Set down exactly the lines in the records below that run from the line with "rewrite bind_bind in" to the line with "intros Em. unfold", inclusive, and nothing more.

### Data for analysis
....................

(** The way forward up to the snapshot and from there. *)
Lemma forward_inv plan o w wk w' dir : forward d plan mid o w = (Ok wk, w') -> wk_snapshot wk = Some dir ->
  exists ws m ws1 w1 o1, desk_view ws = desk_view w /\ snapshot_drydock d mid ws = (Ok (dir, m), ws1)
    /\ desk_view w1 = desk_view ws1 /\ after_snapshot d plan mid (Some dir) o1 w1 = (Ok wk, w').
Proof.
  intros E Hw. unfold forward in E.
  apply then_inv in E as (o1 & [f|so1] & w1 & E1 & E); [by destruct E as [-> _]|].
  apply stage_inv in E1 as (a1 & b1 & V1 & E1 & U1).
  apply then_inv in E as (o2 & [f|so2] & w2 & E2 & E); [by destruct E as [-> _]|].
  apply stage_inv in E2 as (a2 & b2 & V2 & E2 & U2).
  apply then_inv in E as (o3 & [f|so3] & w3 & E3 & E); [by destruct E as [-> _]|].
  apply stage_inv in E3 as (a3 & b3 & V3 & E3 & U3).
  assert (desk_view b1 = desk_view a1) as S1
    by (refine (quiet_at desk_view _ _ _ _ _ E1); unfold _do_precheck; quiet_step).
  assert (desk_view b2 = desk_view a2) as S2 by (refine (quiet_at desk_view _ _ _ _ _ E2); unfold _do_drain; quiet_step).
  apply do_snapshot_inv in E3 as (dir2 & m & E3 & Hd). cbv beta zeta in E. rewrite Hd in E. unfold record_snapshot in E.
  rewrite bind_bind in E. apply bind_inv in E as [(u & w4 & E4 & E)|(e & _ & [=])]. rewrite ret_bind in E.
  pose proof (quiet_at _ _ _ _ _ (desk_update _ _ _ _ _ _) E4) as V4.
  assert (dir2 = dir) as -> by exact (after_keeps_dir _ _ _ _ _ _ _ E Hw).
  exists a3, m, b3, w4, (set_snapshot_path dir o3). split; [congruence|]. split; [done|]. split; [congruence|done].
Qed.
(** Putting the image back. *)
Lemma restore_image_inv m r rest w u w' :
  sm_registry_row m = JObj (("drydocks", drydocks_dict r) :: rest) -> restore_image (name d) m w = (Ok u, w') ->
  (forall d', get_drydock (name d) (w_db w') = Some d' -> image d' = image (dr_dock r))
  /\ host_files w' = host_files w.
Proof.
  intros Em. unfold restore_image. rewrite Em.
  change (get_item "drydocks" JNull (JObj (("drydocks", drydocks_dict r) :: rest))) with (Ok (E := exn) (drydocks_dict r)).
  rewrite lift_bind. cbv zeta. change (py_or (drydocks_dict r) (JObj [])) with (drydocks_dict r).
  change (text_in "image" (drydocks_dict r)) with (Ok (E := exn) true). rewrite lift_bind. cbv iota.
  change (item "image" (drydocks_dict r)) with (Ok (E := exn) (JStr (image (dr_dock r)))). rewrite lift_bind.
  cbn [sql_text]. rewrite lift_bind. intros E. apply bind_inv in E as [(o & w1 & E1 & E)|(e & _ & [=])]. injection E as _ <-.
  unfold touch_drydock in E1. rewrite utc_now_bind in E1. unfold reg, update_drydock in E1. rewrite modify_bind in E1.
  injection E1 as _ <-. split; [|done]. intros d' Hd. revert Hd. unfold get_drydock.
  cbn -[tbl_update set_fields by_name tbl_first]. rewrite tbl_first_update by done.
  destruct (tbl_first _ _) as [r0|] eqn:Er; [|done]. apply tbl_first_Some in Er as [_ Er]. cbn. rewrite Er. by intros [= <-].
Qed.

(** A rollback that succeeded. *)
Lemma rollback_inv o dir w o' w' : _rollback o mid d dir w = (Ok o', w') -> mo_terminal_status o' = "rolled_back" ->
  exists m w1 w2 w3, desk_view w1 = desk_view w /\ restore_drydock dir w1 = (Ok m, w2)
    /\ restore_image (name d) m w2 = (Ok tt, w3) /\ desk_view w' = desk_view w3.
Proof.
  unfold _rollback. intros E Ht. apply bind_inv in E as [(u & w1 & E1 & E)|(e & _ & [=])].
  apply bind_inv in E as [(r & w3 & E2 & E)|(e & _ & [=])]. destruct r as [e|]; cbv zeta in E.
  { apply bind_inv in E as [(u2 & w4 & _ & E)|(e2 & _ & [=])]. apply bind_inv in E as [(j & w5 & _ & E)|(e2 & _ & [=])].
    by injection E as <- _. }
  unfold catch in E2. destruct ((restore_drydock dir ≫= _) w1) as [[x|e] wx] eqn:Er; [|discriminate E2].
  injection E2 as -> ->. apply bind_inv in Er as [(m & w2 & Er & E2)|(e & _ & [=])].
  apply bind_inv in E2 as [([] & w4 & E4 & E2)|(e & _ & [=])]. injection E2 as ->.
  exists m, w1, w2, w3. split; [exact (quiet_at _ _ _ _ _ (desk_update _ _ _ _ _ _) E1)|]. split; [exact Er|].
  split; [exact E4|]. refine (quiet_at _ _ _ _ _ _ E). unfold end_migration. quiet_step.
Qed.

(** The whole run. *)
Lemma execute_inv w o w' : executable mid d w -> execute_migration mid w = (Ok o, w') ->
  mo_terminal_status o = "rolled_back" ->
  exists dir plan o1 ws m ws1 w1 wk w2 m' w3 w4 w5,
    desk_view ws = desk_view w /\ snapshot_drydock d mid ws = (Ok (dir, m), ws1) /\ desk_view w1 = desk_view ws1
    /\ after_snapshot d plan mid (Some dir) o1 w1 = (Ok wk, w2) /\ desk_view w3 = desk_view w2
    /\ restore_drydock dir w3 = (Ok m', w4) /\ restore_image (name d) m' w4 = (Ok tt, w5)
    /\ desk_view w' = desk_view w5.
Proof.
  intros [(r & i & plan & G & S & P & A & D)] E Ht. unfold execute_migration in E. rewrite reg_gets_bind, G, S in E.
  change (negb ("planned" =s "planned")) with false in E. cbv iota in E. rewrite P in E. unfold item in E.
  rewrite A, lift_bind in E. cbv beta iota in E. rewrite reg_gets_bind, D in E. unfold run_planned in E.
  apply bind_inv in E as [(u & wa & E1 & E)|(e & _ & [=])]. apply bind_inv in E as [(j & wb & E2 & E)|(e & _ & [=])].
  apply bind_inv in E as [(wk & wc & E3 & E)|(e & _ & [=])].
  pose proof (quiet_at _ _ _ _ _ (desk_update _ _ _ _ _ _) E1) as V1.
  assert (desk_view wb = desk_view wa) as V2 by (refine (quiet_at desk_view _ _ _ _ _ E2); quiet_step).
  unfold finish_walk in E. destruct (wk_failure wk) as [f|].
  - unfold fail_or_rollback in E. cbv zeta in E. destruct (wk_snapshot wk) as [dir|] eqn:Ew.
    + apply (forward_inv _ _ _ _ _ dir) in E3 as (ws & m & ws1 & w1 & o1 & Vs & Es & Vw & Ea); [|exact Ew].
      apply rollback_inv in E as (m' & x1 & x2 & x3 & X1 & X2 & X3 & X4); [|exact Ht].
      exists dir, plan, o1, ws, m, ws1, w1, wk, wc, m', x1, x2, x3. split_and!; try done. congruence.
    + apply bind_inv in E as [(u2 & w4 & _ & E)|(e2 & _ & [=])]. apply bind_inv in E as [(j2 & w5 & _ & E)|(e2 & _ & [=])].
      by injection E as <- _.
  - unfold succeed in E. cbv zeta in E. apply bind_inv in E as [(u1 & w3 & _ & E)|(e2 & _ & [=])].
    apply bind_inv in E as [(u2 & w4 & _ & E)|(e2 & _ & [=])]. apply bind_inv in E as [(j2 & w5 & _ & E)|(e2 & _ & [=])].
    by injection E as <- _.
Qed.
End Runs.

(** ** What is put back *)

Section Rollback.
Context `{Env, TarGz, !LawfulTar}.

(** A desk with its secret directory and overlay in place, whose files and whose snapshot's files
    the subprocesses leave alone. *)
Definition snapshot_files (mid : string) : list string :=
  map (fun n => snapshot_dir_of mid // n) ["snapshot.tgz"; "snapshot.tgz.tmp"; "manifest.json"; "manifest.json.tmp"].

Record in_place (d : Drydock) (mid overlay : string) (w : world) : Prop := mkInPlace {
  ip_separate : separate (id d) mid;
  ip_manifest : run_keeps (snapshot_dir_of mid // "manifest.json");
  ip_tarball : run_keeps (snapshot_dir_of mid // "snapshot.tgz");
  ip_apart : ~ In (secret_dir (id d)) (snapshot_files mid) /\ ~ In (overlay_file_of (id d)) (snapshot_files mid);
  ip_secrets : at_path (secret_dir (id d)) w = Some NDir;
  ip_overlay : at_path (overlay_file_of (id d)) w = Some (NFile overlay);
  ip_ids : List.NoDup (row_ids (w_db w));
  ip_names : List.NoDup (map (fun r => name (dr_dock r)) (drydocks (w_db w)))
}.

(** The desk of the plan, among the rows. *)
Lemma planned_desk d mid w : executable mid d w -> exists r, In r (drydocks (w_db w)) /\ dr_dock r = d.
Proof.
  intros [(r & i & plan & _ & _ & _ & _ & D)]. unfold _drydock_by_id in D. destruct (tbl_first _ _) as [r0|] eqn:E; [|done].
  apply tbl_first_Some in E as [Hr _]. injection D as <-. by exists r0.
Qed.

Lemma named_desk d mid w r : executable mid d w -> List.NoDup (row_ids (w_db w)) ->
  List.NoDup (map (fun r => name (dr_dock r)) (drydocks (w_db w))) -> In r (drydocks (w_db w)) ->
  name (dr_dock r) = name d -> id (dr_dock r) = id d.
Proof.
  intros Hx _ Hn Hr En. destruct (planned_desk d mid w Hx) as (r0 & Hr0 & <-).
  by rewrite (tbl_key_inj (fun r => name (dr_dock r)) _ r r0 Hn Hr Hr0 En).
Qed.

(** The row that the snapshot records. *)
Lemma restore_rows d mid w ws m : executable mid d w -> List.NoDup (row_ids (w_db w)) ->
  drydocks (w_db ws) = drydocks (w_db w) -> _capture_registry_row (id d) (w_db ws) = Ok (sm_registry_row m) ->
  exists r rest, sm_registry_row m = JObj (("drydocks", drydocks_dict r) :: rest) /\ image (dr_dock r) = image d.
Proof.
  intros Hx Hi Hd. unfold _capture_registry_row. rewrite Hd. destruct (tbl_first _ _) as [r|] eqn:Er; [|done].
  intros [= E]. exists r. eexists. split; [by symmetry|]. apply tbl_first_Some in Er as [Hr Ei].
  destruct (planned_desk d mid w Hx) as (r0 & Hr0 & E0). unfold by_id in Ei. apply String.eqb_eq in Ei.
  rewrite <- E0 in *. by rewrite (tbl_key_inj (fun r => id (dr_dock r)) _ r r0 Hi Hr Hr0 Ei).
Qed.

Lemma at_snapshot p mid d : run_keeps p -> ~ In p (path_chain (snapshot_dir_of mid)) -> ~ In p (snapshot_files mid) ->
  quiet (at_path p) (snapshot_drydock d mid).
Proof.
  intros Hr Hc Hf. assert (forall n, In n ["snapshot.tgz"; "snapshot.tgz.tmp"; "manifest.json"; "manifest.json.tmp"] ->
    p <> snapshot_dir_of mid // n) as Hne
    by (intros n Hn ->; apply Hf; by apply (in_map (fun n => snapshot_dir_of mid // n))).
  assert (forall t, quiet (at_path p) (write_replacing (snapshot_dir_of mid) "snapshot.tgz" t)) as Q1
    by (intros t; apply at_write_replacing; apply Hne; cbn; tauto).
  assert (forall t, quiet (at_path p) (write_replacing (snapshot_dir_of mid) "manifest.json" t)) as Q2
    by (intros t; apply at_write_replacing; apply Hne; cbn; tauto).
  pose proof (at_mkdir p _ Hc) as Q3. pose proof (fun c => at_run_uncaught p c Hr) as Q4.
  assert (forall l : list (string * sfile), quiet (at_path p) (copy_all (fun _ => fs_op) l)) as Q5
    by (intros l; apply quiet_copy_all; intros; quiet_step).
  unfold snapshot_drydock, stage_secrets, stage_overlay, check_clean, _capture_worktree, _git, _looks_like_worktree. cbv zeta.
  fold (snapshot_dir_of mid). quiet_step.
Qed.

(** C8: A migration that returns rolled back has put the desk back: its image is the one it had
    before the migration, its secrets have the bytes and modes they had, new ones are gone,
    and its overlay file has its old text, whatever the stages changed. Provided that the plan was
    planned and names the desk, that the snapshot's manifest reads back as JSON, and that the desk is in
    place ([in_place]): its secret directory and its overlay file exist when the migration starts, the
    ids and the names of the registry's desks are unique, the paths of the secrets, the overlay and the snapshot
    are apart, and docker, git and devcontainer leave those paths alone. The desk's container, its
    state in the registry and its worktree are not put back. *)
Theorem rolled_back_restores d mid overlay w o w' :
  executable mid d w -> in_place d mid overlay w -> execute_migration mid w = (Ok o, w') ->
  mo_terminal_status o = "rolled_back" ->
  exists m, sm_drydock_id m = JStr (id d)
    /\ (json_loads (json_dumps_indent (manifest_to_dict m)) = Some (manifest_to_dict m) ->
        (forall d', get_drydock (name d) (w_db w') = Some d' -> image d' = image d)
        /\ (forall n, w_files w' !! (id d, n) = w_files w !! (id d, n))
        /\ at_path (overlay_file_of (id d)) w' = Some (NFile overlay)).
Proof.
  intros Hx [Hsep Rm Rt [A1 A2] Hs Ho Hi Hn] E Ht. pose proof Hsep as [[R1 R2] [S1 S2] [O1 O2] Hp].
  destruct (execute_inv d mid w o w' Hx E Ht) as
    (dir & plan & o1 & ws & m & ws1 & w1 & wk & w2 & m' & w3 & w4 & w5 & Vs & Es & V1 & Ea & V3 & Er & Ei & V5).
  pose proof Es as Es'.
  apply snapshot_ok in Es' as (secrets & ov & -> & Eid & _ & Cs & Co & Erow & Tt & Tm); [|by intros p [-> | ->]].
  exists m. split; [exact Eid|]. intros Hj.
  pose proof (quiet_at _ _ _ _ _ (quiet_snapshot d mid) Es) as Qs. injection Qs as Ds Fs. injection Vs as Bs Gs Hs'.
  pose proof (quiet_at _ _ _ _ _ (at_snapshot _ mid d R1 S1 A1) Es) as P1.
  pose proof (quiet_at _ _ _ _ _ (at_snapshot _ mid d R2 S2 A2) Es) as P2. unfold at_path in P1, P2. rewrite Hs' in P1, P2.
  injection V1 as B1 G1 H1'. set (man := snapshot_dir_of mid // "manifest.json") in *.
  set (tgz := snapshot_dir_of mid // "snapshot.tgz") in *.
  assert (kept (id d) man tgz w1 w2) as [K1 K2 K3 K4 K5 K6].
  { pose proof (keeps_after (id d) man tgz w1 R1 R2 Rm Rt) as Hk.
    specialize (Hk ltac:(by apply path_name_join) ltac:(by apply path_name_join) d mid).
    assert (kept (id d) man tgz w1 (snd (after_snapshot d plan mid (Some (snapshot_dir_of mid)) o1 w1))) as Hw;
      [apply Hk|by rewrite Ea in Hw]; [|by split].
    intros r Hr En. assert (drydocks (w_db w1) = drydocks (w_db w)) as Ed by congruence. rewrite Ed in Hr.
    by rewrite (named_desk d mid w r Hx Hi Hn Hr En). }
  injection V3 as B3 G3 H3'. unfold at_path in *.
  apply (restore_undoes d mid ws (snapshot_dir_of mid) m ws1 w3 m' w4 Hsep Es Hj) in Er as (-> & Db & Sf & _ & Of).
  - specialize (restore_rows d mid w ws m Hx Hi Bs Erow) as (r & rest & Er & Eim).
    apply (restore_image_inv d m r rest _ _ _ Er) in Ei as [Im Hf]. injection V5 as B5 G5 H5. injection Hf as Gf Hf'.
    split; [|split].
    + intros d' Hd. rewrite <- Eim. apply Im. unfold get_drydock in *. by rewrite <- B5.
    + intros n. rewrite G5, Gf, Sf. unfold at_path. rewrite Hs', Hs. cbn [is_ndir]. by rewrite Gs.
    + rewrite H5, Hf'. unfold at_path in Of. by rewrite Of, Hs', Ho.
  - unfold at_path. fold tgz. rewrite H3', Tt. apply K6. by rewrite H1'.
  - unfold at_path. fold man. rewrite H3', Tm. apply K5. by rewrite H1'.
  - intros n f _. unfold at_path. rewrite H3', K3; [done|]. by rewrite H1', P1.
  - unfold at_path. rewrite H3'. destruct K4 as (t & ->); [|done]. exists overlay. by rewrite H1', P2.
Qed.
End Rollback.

....................

### Task result
  rewrite bind_bind in E. apply bind_inv in E as [(u & w4 & E4 & E)|(e & _ & [=])]. rewrite ret_bind in E.
  pose proof (quiet_at _ _ _ _ _ (desk_update _ _ _ _ _ _) E4) as V4.
  assert (dir2 = dir) as -> by exact (after_keeps_dir _ _ _ _ _ _ _ E Hw).
  exists a3, m, b3, w4, (set_snapshot_path dir o3). split; [congruence|]. split; [done|]. split; [congruence|done].
Qed.
(** Putting the image back. *)
Lemma restore_image_inv m r rest w u w' :
  sm_registry_row m = JObj (("drydocks", drydocks_dict r) :: rest) -> restore_image (name d) m w = (Ok u, w') ->
  (forall d', get_drydock (name d) (w_db w') = Some d' -> image d' = image (dr_dock r))
  /\ host_files w' = host_files w.
Proof.
  intros Em. unfold restore_image. rewrite Em.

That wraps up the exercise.